• [Task objective] Every line of the records below that holds the word "induction" should be copied out.

• [Source material]
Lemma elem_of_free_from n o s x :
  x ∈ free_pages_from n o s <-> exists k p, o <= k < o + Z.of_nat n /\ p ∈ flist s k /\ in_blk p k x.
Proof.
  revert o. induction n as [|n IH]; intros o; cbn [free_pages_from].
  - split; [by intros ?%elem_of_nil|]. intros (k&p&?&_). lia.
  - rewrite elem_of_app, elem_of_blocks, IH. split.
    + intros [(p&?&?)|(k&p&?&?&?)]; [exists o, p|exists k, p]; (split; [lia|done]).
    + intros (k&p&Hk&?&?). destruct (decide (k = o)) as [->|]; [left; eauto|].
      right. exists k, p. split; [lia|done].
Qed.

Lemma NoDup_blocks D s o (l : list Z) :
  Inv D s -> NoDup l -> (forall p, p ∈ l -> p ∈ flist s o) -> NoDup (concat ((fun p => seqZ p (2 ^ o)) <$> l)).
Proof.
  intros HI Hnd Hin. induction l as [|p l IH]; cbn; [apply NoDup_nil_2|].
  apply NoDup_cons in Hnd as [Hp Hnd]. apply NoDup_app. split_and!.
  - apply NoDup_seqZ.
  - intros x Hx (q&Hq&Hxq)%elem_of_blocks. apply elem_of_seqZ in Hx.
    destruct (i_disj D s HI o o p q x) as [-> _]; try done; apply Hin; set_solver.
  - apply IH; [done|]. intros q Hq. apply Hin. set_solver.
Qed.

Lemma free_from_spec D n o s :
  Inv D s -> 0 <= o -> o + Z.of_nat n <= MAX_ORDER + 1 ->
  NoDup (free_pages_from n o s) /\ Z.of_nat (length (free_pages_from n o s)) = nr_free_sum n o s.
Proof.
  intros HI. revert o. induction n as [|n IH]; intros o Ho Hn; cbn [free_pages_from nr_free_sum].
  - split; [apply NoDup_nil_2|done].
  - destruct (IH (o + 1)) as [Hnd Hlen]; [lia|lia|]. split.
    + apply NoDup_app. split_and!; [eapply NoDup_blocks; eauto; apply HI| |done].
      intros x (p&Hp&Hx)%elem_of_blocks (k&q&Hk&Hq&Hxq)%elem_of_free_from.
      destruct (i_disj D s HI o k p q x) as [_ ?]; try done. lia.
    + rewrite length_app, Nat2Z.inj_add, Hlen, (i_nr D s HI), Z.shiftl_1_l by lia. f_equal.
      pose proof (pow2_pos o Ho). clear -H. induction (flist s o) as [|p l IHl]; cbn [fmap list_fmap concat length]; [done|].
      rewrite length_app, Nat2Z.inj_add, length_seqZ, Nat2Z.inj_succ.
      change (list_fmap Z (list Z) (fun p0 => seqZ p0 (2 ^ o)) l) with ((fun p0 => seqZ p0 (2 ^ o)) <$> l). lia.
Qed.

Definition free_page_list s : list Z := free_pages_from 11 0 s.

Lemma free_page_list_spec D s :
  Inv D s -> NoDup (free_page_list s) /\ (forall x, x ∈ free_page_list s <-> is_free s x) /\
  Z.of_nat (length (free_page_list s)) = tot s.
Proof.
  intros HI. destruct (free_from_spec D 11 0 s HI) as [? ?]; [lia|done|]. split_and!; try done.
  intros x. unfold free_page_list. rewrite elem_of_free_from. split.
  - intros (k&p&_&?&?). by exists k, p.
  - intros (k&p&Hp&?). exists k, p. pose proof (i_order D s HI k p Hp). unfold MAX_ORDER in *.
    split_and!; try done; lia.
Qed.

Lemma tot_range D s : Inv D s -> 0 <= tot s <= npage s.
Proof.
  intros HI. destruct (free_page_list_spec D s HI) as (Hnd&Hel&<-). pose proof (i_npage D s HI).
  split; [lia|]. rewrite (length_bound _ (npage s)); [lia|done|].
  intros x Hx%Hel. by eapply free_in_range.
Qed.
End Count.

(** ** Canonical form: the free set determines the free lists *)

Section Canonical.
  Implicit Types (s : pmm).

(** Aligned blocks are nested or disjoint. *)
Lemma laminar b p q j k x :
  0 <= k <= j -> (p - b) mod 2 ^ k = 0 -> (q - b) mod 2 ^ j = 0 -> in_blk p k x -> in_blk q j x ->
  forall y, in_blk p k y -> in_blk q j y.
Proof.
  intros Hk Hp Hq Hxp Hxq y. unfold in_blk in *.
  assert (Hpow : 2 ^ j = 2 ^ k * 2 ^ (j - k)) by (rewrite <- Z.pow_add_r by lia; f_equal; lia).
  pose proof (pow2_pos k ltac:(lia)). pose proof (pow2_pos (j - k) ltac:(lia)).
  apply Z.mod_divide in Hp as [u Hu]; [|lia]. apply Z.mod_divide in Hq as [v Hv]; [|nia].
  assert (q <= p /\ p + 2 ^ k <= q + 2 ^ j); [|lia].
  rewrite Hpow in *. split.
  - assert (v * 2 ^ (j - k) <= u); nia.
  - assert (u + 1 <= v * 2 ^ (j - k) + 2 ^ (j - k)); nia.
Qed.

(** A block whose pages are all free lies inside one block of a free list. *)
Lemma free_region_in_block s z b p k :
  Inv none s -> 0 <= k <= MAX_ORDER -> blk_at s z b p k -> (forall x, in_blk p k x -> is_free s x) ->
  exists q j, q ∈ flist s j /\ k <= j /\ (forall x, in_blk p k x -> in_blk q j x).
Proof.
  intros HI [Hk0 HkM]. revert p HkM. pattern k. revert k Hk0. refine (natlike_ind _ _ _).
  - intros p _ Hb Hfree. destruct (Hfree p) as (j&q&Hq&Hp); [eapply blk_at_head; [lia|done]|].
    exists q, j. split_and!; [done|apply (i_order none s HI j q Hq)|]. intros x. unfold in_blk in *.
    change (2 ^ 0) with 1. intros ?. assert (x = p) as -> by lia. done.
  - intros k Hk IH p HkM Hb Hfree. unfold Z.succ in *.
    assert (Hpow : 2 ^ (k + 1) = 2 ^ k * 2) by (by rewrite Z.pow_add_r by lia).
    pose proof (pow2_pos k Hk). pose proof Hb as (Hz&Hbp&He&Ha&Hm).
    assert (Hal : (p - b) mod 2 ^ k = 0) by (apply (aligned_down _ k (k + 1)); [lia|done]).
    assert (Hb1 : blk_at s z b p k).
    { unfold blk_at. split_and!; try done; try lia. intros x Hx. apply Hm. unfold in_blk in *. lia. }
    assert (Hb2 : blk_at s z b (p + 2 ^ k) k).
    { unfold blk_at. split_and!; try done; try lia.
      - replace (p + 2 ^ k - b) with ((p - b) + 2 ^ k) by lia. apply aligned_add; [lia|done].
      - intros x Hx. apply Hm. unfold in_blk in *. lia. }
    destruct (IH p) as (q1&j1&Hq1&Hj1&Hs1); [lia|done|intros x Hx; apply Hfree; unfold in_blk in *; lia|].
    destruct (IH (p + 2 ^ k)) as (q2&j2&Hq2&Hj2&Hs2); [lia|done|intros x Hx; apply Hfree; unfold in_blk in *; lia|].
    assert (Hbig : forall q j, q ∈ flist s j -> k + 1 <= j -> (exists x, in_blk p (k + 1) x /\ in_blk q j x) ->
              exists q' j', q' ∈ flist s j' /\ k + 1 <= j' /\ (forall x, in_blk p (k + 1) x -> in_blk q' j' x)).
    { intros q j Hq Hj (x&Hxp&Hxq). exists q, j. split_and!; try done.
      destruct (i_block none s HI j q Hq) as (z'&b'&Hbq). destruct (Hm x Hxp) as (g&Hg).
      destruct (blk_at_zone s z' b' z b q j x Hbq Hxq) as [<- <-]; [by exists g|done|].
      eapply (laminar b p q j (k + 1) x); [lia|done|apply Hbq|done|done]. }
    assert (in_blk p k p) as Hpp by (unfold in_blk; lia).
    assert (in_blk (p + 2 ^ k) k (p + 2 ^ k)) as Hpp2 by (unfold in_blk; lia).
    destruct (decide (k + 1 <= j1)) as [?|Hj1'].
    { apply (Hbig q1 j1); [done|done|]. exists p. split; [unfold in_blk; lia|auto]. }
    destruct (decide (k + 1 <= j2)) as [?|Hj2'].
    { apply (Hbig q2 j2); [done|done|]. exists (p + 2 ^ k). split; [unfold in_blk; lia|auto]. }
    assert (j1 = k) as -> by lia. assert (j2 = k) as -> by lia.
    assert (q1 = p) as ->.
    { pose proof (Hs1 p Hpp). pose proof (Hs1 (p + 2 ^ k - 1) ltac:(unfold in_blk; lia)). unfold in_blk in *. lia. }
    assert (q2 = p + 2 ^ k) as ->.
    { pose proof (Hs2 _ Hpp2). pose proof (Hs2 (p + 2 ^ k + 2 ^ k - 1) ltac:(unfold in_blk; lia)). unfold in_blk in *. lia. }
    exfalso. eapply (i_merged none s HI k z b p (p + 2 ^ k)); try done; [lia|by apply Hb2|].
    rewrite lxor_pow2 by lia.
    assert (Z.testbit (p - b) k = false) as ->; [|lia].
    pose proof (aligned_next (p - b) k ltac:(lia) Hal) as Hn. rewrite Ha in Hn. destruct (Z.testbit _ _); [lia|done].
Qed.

...

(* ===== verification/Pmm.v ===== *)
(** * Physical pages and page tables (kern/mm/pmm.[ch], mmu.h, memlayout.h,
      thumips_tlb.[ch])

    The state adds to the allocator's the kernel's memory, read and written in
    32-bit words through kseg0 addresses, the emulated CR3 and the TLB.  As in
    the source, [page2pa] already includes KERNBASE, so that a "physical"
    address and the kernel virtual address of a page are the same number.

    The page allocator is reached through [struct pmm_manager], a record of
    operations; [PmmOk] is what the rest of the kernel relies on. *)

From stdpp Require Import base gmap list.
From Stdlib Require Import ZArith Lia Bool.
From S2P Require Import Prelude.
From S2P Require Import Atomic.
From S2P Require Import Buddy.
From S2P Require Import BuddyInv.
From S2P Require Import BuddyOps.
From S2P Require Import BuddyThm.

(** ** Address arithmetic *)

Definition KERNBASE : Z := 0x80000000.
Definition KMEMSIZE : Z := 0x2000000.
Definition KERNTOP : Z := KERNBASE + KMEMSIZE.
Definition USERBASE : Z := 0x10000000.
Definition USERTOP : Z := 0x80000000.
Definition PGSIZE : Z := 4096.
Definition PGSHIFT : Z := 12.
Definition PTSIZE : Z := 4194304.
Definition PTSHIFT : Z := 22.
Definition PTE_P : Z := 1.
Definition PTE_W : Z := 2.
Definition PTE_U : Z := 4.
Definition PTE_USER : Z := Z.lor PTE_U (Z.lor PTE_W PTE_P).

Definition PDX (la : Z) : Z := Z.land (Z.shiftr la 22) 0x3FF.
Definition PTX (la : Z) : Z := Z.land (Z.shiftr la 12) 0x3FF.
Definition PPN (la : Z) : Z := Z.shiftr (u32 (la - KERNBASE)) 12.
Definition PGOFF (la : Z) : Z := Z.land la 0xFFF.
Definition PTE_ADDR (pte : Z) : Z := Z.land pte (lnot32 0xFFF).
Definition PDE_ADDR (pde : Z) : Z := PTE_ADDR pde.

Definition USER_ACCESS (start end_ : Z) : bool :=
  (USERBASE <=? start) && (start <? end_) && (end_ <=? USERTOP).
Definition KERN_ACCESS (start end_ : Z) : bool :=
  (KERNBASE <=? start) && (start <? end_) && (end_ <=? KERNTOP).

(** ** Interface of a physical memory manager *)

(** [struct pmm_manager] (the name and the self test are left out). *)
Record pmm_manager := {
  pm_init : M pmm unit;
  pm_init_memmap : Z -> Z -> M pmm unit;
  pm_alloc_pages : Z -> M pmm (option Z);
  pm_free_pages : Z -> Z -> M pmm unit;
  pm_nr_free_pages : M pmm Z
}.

• [Written reply]
  revert o. induction n as [|n IH]; intros o; cbn [free_pages_from].
  intros HI Hnd Hin. induction l as [|p l IH]; cbn; [apply NoDup_nil_2|].
  intros HI. revert o. induction n as [|n IH]; intros o Ho Hn; cbn [free_pages_from nr_free_sum].
      pose proof (pow2_pos o Ho). clear -H. induction (flist s o) as [|p l IHl]; cbn [fmap list_fmap concat length]; [done|].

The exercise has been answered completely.